Da Roma a Pechino, forse inconsapevolmente, due soggetti come la Chiesa Cattolica e il Partito Comunista Cinese, stanno sperimentando processi di riorganizzazione del metodo democratico. Rileggendolo e ridisegnandolo a seconda delle proprie culture, e necessità.

Il Sinodo sulla famiglia, promosso da Papa Francesco si è confermato evento epocale.

Sia nel merito, con l’avvio di un percorso legato sempre più a valutazioni occasionali in base a considerazioni di attualità e consenso, e meno di dottrina e tradizione; sia nel merito, con un processo assolutamente inedito di decentramento del potere di decisione e di considerazione del senso comune che affiora dalle consultazioni.

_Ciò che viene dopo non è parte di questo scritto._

Definition build_implementors (assigns : list Fragment) : Obj :=
  build_from [] assigns.

(** A read [o[k]] of an object built from [{}]: the own property when
    there is one ([obj_get] looks at own properties only); otherwise
    the read goes on to the prototype, [Object.prototype], whose
    contents are not modelled. *)
Inductive property_read : Type :=
| OwnValue (v : list string)
| FromPrototype.

Definition obj_read (o : Obj) (k : string) : property_read :=
  match obj_get o k with
  | Some v => OwnValue v
  | None => FromPrototype
  end.

(** The names for which [implementors[name] = array] on an object built
    from [{}] is what [obj_set] does, the creation or update of an own
    property kept in insertion order: every name except [__proto__],
    whose assignment runs the prototype setter and creates no property,
    and except the integer-like names, which JavaScript lists before
    all others in numeric order.  Names starting with a digit are left
    out as a whole; a crate name is an identifier and never starts
    with one. *)
Definition is_digit (c : Ascii.ascii) : bool :=
  Nat.leb 48 (Ascii.nat_of_ascii c) && Nat.leb (Ascii.nat_of_ascii c) 57.

Definition ordinary_name (k : string) : bool :=
  negb (String.eqb k "__proto__") &&
  match k with
  | EmptyString => true
  | String c _ => negb (is_digit c)
  end.
(** C8, amended.  The result container keeps the counts it is given; the
    counts of a result returned by [discover] or [adiscover] are those of the
    model's response, so they are non-negative exactly when the response's
    are. *)
Theorem token_counts_follow_model {S} op template system
    (self : InterestDiscovery S) params w prompt llm_result s' :
  format template
    (format_kwargs (InterestDiscoveryParams.field_of_topic params)
                   (InterestDiscoveryParams.keywords params))
  = inr prompt ->
  invoke (model self) op (request_for system params prompt) (model_state w)
  = (inr llm_result, s') ->
  exists r,
    fst (run op template system self params w) = inr r
    /\ (token_counts_nonnegative r
        <-> 0 <= LmGentxtResult.input_tokens llm_result
            /\ 0 <= LmGentxtResult.output_tokens llm_result)
    /\ forall topic words analysis i o,
        InterestDiscoveryResult.input_tokens
          (InterestDiscoveryResult.new topic words analysis i o) = i
        /\ InterestDiscoveryResult.output_tokens
             (InterestDiscoveryResult.new topic words analysis i o) = o.
Proof.
  intros Hf Hcall.
  split_run op template system self params w.
  rewrite Hf, Hcall in Hrun. destruct Hrun as (m2 & m3 & Hrun).
  exists (result_for params llm_result). rewrite Hrun.
  split; [reflexivity |]. split; [reflexivity |].
  intros; split; reflexivity.
Qed.

Lemma token_counts_follow_model_witness :
  format sample_template
    (format_kwargs "space exploration" "mars colonization risks")
  = inr "Field: space exploration. Keywords: mars colonization risks. Use {braces} freely."
  /\ exists r,
      fst (run Gentxt sample_template sample_system mars_component mars_params
             start) = inr r
      /\ (token_counts_nonnegative r <-> 0 <= 120 /\ 0 <= 45).
Proof.
  assert (format sample_template
            (format_kwargs "space exploration" "mars colonization risks")
          = inr "Field: space exploration. Keywords: mars colonization risks. Use {braces} freely.")
    as H by (vm_compute; reflexivity).
  split; [exact H |].
  destruct (token_counts_follow_model Gentxt sample_template sample_system
              mars_component mars_params start _ mars_response tt H eq_refl)
    as (r & Hr & Hiff & _).
  exists r. split; [exact Hr | exact Hiff].
Defined.

(** C9 (scenario).  For the request with field of topic "space exploration",
    keywords "mars colonization risks", [max_tokens = 4000] and
    [temperature = 0.7], against a model whose [gentxt] answers "Is Mars
    colonization doomed?" with 120 input and 45 output tokens, [discover]
    returns the result with these five values, whatever the well-formed
    template. *)
Theorem mars_scenario {S} template system (self : InterestDiscovery S) w :
  well_formed template = true ->
  (forall q s, fst (@gentxt S (model self) q s) = inr mars_response) ->
  fst (discover template system self
         (InterestDiscoveryParams.new "space exploration"
            "mars colonization risks" (Some (Some 4000)) (Some 0.7%float)) w)
  = inr {| InterestDiscoveryResult.field_of_topic := "space exploration";
           InterestDiscoveryResult.keywords := "mars colonization risks";
           InterestDiscoveryResult.interest_analysis :=
             "Is Mars colonization doomed?";
           InterestDiscoveryResult.input_tokens := 120;
           InterestDiscoveryResult.output_tokens := 45 |}.
Proof.
  intros Hwf Hstub.
  destruct (well_formed_pieces template Hwf) as (ps & Hps & Hk).
  set (params := InterestDiscoveryParams.new _ _ _ _).
  pose proof (format_well_formed template
                (InterestDiscoveryParams.field_of_topic params)
                (InterestDiscoveryParams.keywords params) ps Hps Hk) as Hf.
  change (discover template system self params w)
    with (run Gentxt template system self params w).
  split_run Gentxt template system self params w.
  rewrite Hf in Hrun. cbn [invoke] in Hrun.
  specialize (Hstub
    (request_for system params
       (join (map (substitute (InterestDiscoveryParams.field_of_topic params)
                     (InterestDiscoveryParams.keywords params)) ps)))
    (model_state w)).
  destruct (gentxt _ _) as [[e | llm_result] s''];
    cbn [fst] in Hstub; [discriminate |].
  injection Hstub as ->.
  destruct Hrun as (m2 & m3 & Hrun). rewrite Hrun. reflexivity.
Qed.

Lemma mars_scenario_witness :
  well_formed sample_template = true
  /\ fst (discover sample_template sample_system mars_component mars_params
           start)
     = inr mars_result.
Proof.
  split; [vm_compute; reflexivity |].
  apply (mars_scenario sample_template sample_system mars_component start).
  - vm_compute; reflexivity.
  - intros q s. reflexivity.
Defined.

(** C10 (no validation of the strings).  For a template that splits into
    pieces naming only the two slots and for any two strings, empty ones
    included, rendering succeeds and puts the strings into the slots as they
    are; the model is called once with that prompt; an error of the call can
    only be the model's own, and a response of the model gives a result that
    echoes the two strings. *)
Theorem no_local_validation {S} op template system (self : InterestDiscovery S)
    field_of_topic keywords max_tokens temperature w ps :
  template_pieces template = inr ps ->
  forallb known_slot ps = true ->
  let params :=
    InterestDiscoveryParams.new field_of_topic keywords max_tokens temperature
  in
  let prompt := join (map (substitute field_of_topic keywords) ps) in
  let q := request_for system params prompt in
  format template (format_kwargs field_of_topic keywords) = inr prompt
  /\ requests (trace (snd (run op template system self params w)))
     = (requests (trace w) ++ [(op, q)])%list
  /\ match fst (invoke (model self) op q (model_state w)) with
     | inl e => fst (run op template system self params w) = inl e
     | inr llm_result =>
         exists r,
           fst (run op template system self params w) = inr r
           /\ InterestDiscoveryResult.field_of_topic r = field_of_topic
           /\ InterestDiscoveryResult.keywords r = keywords
     end.
Proof.
  intros Hps Hk params prompt q.
  pose proof (format_well_formed template field_of_topic keywords ps Hps Hk)
    as Hf.
  split; [exact Hf |].
  split_run op template system self params w.
  change (InterestDiscoveryParams.field_of_topic params)
    with field_of_topic in Hrun.
  change (InterestDiscoveryParams.keywords params) with keywords in Hrun.
  rewrite Hf in Hrun. fold prompt q in Hrun.
  destruct (invoke _ _ _ _) as [[e | llm_result] s'']; cbn [fst].
  - rewrite Hrun. cbn [fst snd trace]. rewrite requests_app.
    split; reflexivity.
  - destruct Hrun as (m2 & m3 & Hrun). rewrite Hrun.
    cbn [fst snd trace]. rewrite requests_app.
    split; [reflexivity |].
    exists (result_for params llm_result). repeat split; reflexivity.
Qed.

Lemma no_local_validation_witness :
  template_pieces "[{field_of_topic}|{keywords}]"
  = inr [Text "["; Slot "field_of_topic"; Text "|"; Slot "keywords"; Text "]"]
  /\ format "[{field_of_topic}|{keywords}]" (format_kwargs "" "") = inr "[|]"
  /\ exists r,
      fst (run Agentxt "[{field_of_topic}|{keywords}]" sample_system
             mars_component (InterestDiscoveryParams.new "" "" None None)
             start)
      = inr r
      /\ InterestDiscoveryResult.field_of_topic r = ""
      /\ InterestDiscoveryResult.keywords r = "".
Proof.
  split; [vm_compute; reflexivity |].
  destruct (no_local_validation Agentxt "[{field_of_topic}|{keywords}]"
              sample_system mars_component "" "" None None start
              [Text "["; Slot "field_of_topic"; Text "|"; Slot "keywords";
               Text "]"])
    as (Hf & _ & Hr).
  - vm_compute; reflexivity.
  - vm_compute; reflexivity.
  - split; [exact Hf | exact Hr].
Defined.

(** ** Further properties of the two entry points *)


(** X1 (a template that does not render).  When [format] raises [e] on the
    template, the call raises [e]; the model is not called and keeps its
    state; the start message is the only thing added to the trace. *)
Theorem render_failure_stops_call {S} op template system
    (self : InterestDiscovery S) params w e :
  format template
    (format_kwargs (InterestDiscoveryParams.field_of_topic params)
                   (InterestDiscoveryParams.keywords params))
  = inl e ->
  fst (run op template system self params w) = inl e
  /\ model_state (snd (run op template system self params w)) = model_state w
  /\ requests (trace (snd (run op template system self params w)))
     = requests (trace w)
  /\ exists m,
      trace (snd (run op template system self params w))
      = (trace w ++ [Logged (logger self) INFO m])%list.
Proof.
  intros Hf.
  split_run op template system self params w.
  rewrite Hf in Hrun. rewrite Hrun. cbn [fst snd trace model_state].
  rewrite requests_app. cbn [requests]. rewrite app_nil_r.
  repeat split; try reflexivity. exists m1. reflexivity.
Qed.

Il dibattito sinodale, e soprattutto la lunga fase preparatoria intercorsa fra le due sessioni della comunità vescovile, quella straordinaria, dell’ottobre scorso, e quella ordinaria di quest’anno, ha visto coinvolte e sollecitate, oltre che la platea ecumenica dei vescovi, migliaia di comunità di base cattoliche che sono intervenute nella discussione in termini non puramente consultivi.

Per la prima volta nella storia della Chiesa di Roma, aree che pur essendo coadiuvanti, non erano mai state investite direttamente dell’autorità di elaborare precetti di fede, come gli stessi capi delle diocesi o i gruppi di fedeli organizzati, si sono trovati in prima fila a doversi confrontare con tesi e antitesi di fronte ad un Pontefice che voleva da loro un mandato esplicito per decidere.

Giustamente Papa Francesco, frenando semplificazioni incongrue, ha detto che “Il Sinodo non è un parlamento”, e la discussione non prefigura una democrazia rappresentativa.

Ma certo si è trattato di un fenomeno che ha mutato radicalmente il meccanismo decisionale e le gerarchie deliberative del vertice ecclesiastico.

Più che una democrazia è sembrato manifestarsi, secolarizzando certamente i termini del fenomeno, di una straordinaria e originale applicazione di logiche da social network, dove conta il senso comune e la forma di partecipazione più ancora che il dettaglio dei contenuti.

Logiche che hanno condizionato e orientato lo stesso contenuto del dibattito facendo emergere, come punto di incontro fra le diverse visioni dei problemi legati alle nuove dinamiche famigliari, una cultura pragmatica, immersa in quello che Giovanni XXIII avrebbe definito il segno dei tempi.

La lettera dei cardinali meno disponibili a correre su questa strada, la cosiddetta lettera dei 13, coglieva in questo un punto reale: il metodo impone il contenuto.

Esattamente così.

Il concetto centrale che Papa Francesco si è visto ratificare dal processo di discussione sfociato poi nel Sinodo concluso domenica scorsa è stato proprio questo: assumere come permanente un metodo di continua verifica e discussione di un senso comune che deve portare, aggiornare e adeguare i precetti alla vita del tempo.

Una logica dinamica che deve permettere alla Chiesa di essere permanentemente alla testa dei percorsi dell’umanità, guidandoli, ma senza snaturarli.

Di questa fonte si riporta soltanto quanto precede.